Russell Churney 1964-2007

Photos: Theo Cohen (above), Total Blam Blam (below)

"Learn to drive and everything..."

UPDATE: The Lovely Russell, an all-star celebration of Russell's life and work, is at the Bloomsbury Theatre, London, at the end of June 2008. See the gigs page for more details.

Russell Churney -- pianist, singer, guitarist, composer, actor and comedian -- died on 27 February 2007 after a 14-month battle with pancreatic endocrine cancer. Russell was most famous for his stint as pianist and sometime comic foil to comedian Julian Clary on stage and television in the 1980s and early 1990s. But he was also a key figure on Britain's music theatre, cabaret and chanson scene right up until his death. He had an enduring working partnership with Barb Jungr, became the only ever male member of Fascinating Aida and a veteran of countless Edinburgh fringes, and worked with many others including Elizabeth Mansfield, Robb Johnson, Howard Samuels, Sue Kelvin, Sandra Lawrence and myself.

Russell grew up in Liverpool in a family with Ukrainian Jewish roots, and though you'd have to listen hard to catch any trace of a Merseyside accent, it's tempting to suggest that there were doses of both sardonic Scouseness and self-deprecating Yiddishkeit in his trademark bemused deadpan humour. He was a classically trained pianist with an unerring ear and a taste for boogie woogie, blues and glam rock. He read law at Cambridge, inevitably got involved in the Footlights as a writer and performer, and planned to be an actor -- he still took the occasional drama role in his later career. One day someone suggested him to up-and-coming comic Julian Clary, then trading as the Joan Collins Fan Club, who had an urgent need for a pianist on some imminent live dates. Seven years of cult TV, international touring, records and videos followed.

I first met Russell at my club, Pirate Jenny's, on New Year's Day 1996, when he accompanied Barb Jungr, another regular in Julian's supporting cast who was transforming herself into a solo cabaret and chanson singer. When I myself needed a pianist I was at first nervous of asking Russell as I thought he was too good for me! But I found not only did we work together well, we also got on extremely well too. We had views in common on politics and society as well as arts and culture. Russell was a sharply intelligent, perceptive and kind man, decent, progressive and humanist, whose bemusement at the idiocies of the world was quite genuine. We'd often get distracted from rehearsal by long conversations setting the world to rights over tea, and he'd frequently reduce me to hysterical laughter.

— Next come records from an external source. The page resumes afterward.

(** The simulation cell starts the engine at most once, on the instrument
    [Instr] names. *)
Lemma cell_run_launches (E : External) (st : State) (i : McStas_instr) :
  vars st !! "Instr" = Some (VInstr i) ->
  exists evs, trace (final_state (cell_run E st)) = (trace st ++ evs)%list /\
              (launches evs = [] \/
               exists folder, launches evs = [EvEngine i 5E6%float 4 folder]).
Proof.
  intros Hinstr. unfold cell_run.
  erewrite with_var_step by (eassumption || reflexivity).
  unfold with_var.
  destruct (vars st !! "mcstas_outdir") as [v|];
    [|exists []; split; [symmetry; apply app_nil_r|auto]].
  destruct (as_str v) as [d|];
    [|exists []; split; [symmetry; apply app_nil_r|auto]].
  unfold run_full_instrument.
  destruct (data_folder (fs st) (resolve (cwd st) d) true) as [folder|e];
    [|exists []; split; [symmetry; apply app_nil_r|auto]].
  exists [EvEngine i 5E6%float 4 folder].
  split; [|right; exists folder; reflexivity].
  destruct (resolve_placements [] (component_list i)); [|reflexivity].
  destruct (mcrun E i 5E6%float 4 (cwd st) (fs st)); reflexivity.
Qed.

(** X15.  The order of the two computations.  From any state and with
    any external programs, running the notebook only adds to what has been
    printed, and among what it adds the solver is started at most once,
    with the configuration of the notebook, and the engine at most once,
    after the solver, on the assembled instrument with 5E6 particles and
    4 processes.  The engine is never started when the solver was not. *)
Theorem solver_runs_before_engine (E : External) (st : State) :
  exists evs,
    trace (final_state (run_all (notebook E) st)) = (trace st ++ evs)%list /\
    (launches evs = [] \/
     (exists s, launches evs = [EvSolver solver_configuration s]) \/
     (exists s folder,
        launches evs
        = [EvSolver solver_configuration s;
           EvEngine (powder_diffractometer E) 5E6%float 4 folder])).
Proof.
  destruct (quiet_cells E) as (Hq1 & Hq2 & Hq3).
  apply quiet_run_all in Hq1, Hq2.
  change (notebook E)
    with (firstn 9 (notebook E) ++
          cell_energy E ::
          ([cell_diff E; cell_write_cif E; cell_cif2hkl E; cell_listdir;
            cell_git_clone E; cell_enter_clone] ++
           [cell_assemble E; cell_run E; cell_plot]))%list.
  rewrite run_all_app.
  destruct (Hq1 st) as (evs1 & Ht1 & Hl1).
  destruct (run_all (firstn 9 (notebook E)) st) as [st1|e st1] eqn:Hrun1;
    [|exists evs1; auto].
  cbn [final_state] in Ht1.
  pose proof (run_all_Done_count _ _ _ Hrun1) as Hcount.
  destruct (notebook_configures E st Hcount) as (s & Hatom & Hcalc & Hheap & _).
  unfold run_all in Hrun1. rewrite Hrun1 in Hatom, Hcalc, Hheap.
  cbn [final_state] in Hatom, Hcalc, Hheap.
  assert (Hconf : configured st1 (next_loc st) (S (next_loc st)) s
                    solver_configuration).
  { split; [exact Hatom|]. split; [exact Hcalc|]. rewrite Hheap.
    split; [apply lookup_insert_eq|].
    exists None. rewrite lookup_insert_ne by lia. apply lookup_insert_eq. }
  destruct (cell_energy_launches E st1 _ _ _ _ Hconf) as (evs2 & Ht2 & Hl2).
  rewrite run_all_cons.
  destruct (cell_energy E st1) as [st2|e st2]; cbn [final_state] in Ht2.
  2:{ exists (evs1 ++ evs2)%list. cbn [final_state]. rewrite Ht2, Ht1, app_assoc.
      split; [reflexivity|]. rewrite launches_app, Hl1, Hl2. right. left. eauto. }
  rewrite run_all_app.
  destruct (Hq2 st2) as (evs3 & Ht3 & Hl3).
  destruct (run_all _ st2) as [st3|e st3]; cbn [final_state] in Ht3.
  2:{ exists (evs1 ++ evs2 ++ evs3)%list. cbn [final_state]. rewrite Ht3, Ht2, Ht1, !app_assoc.
      split; [reflexivity|]. rewrite !launches_app, Hl1, Hl2, Hl3.
      right. left. eauto. }
  rewrite run_all_cons. unfold cell_assemble at 1, assign.
  rewrite run_all_cons.
  destruct (cell_run_launches E
              (set_var "Instr" (VInstr (powder_diffractometer E)) st3)
              (powder_diffractometer E)) as (evs4 & Ht4 & Hl4).
  { apply lookup_insert_eq. }
  fields.
  assert (Hstart : launches (evs1 ++ evs2 ++ evs3 ++ evs4)
                   = [] \/
                   (exists s0, launches (evs1 ++ evs2 ++ evs3 ++ evs4)
                               = [EvSolver solver_configuration s0]) \/
                   (exists s0 folder, launches (evs1 ++ evs2 ++ evs3 ++ evs4)
                      = [EvSolver solver_configuration s0;
                         EvEngine (powder_diffractometer E) 5E6%float 4 folder])).
  { rewrite !launches_app, Hl1, Hl2, Hl3.
    destruct Hl4 as [->|[folder ->]]; right; [left|right]; eauto. }
  destruct (cell_run E _) as [st4|e st4]; cbn [final_state] in Ht4.
  2:{ exists (evs1 ++ evs2 ++ evs3 ++ evs4)%list. cbn [final_state].
      rewrite Ht4, Ht3, Ht2, Ht1, !app_assoc. split; [reflexivity|].
      rewrite <- !app_assoc. exact Hstart. }
  rewrite run_all_cons.
  destruct (Hq3 st4) as (evs5 & Ht5 & Hl5).
  exists (evs1 ++ evs2 ++ evs3 ++ evs4 ++ evs5)%list.
  split.
  - change (run_all [] ?x) with (Done x).
    destruct (cell_plot st4) as [st5|e st5]; cbn [final_state] in *;
      rewrite Ht5, Ht4, Ht3, Ht2, Ht1, !app_assoc; reflexivity.
  - rewrite !launches_app, Hl5 in *. rewrite !app_nil_r. exact Hstart.
Qed.

Lemma solver_runs_before_engine_witness :
  let E := laboratory true true true in
  exists evs,
    trace (final_state (run_all (notebook E) demo_start)) = evs /\
    (launches evs = [] \/
     (exists s, launches evs = [EvSolver solver_configuration s]) \/
     (exists s folder,
        launches evs
        = [EvSolver solver_configuration s;
           EvEngine (powder_diffractometer E) 5E6%float 4 folder])) /\
    launches evs
    = [EvSolver solver_configuration demo_before;
       EvEngine (powder_diffractometer E) 5E6%float 4
         ["mcstas_output_0"; "McStas_ViNYL_concept"; "jupiter"; "tmp"]].
Proof.
  intros E. destruct (solver_runs_before_engine E demo_start) as (evs & Ht & Hl).
  exists evs. split; [exact Ht|]. split; [exact Hl|].
  change (trace demo_start ++ evs)%list with evs in Ht. rewrite <- Ht.
  vm_compute. reflexivity.
Defined.

(** ** The output folder *)





(** ** The listing after the export *)

Lemma listdir_spec (f : gmap path node) (d : path) (c : string) :
  c ∈ listdir f d <-> is_Some (f !! (c :: d)).
Proof.
  unfold listdir. rewrite list_elem_of_omap. split.
  - intros (p & Hp & Hc). apply list_elem_of_fmap in Hp as ([q n] & -> & Hq).
    apply elem_of_map_to_list in Hq. simpl in Hc.
    destruct q as [|c' parent]; [discriminate|].
    destruct (decide (parent = d)) as [->|]; [|discriminate].
    injection Hc as ->. eauto.
  - intros [n Hn]. exists (c :: d). split.
    + apply list_elem_of_fmap. exists (c :: d, n). split; [reflexivity|].
      apply elem_of_map_to_list. exact Hn.
    + rewrite decide_True by reflexivity. reflexivity.
Qed.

We shared a youthful passion and continuing admiration for the work of David Bowie, which led to us creating a piece together in 2000. Entitled Darkness and Disgrace, it was a music theatre piece directed by Barb, re-interpreting some of David's songs with spoken inserts, and it later became an album. Russell not only played but also sang, acted and wrote. It was an intimate two-hander that was very intense to perform, but Russell was an unfailing delight to work with throughout.

During the show's Edinburgh run in 2001, we had to stop the show one Saturday night when a member of the rather rowdy audience at our late-night performance vomited in the stalls. The performer-audience barrier immediately broke down into warm-hearted banter as Russell was quizzed about his time with Julian and the fate of Fanny the Wonder Dog. He was in his element that night, spontaneous, confident and relaxed. All the more remarkable considering he'd already performed two shows with other artists that day!

Russell was a true professional who loved performing and had immense affection and respect for the audience. As an accompanist he had a marvellous responsiveness borne from a deep understanding of the needs of the singer and the weight and meaning of the song, perhaps because, although he rarely did so, he was perfectly capable of fronting a song himself.

Nothing can replace Russell for his friends and family, but his enduring monument is his work. He always had an enormous rapport with Barb and it's no insult to the many other high calibre musicians she has worked with to say that I always enjoyed her performances with Russell best of all. For proof listen to the 1999 album Bare featuring just the two of them. On Metro with Robb Johnson his playing is breathtaking. On Dillie Keane's solo album Back with You he's the perfect support to Dillie's wit and occasional tenderness.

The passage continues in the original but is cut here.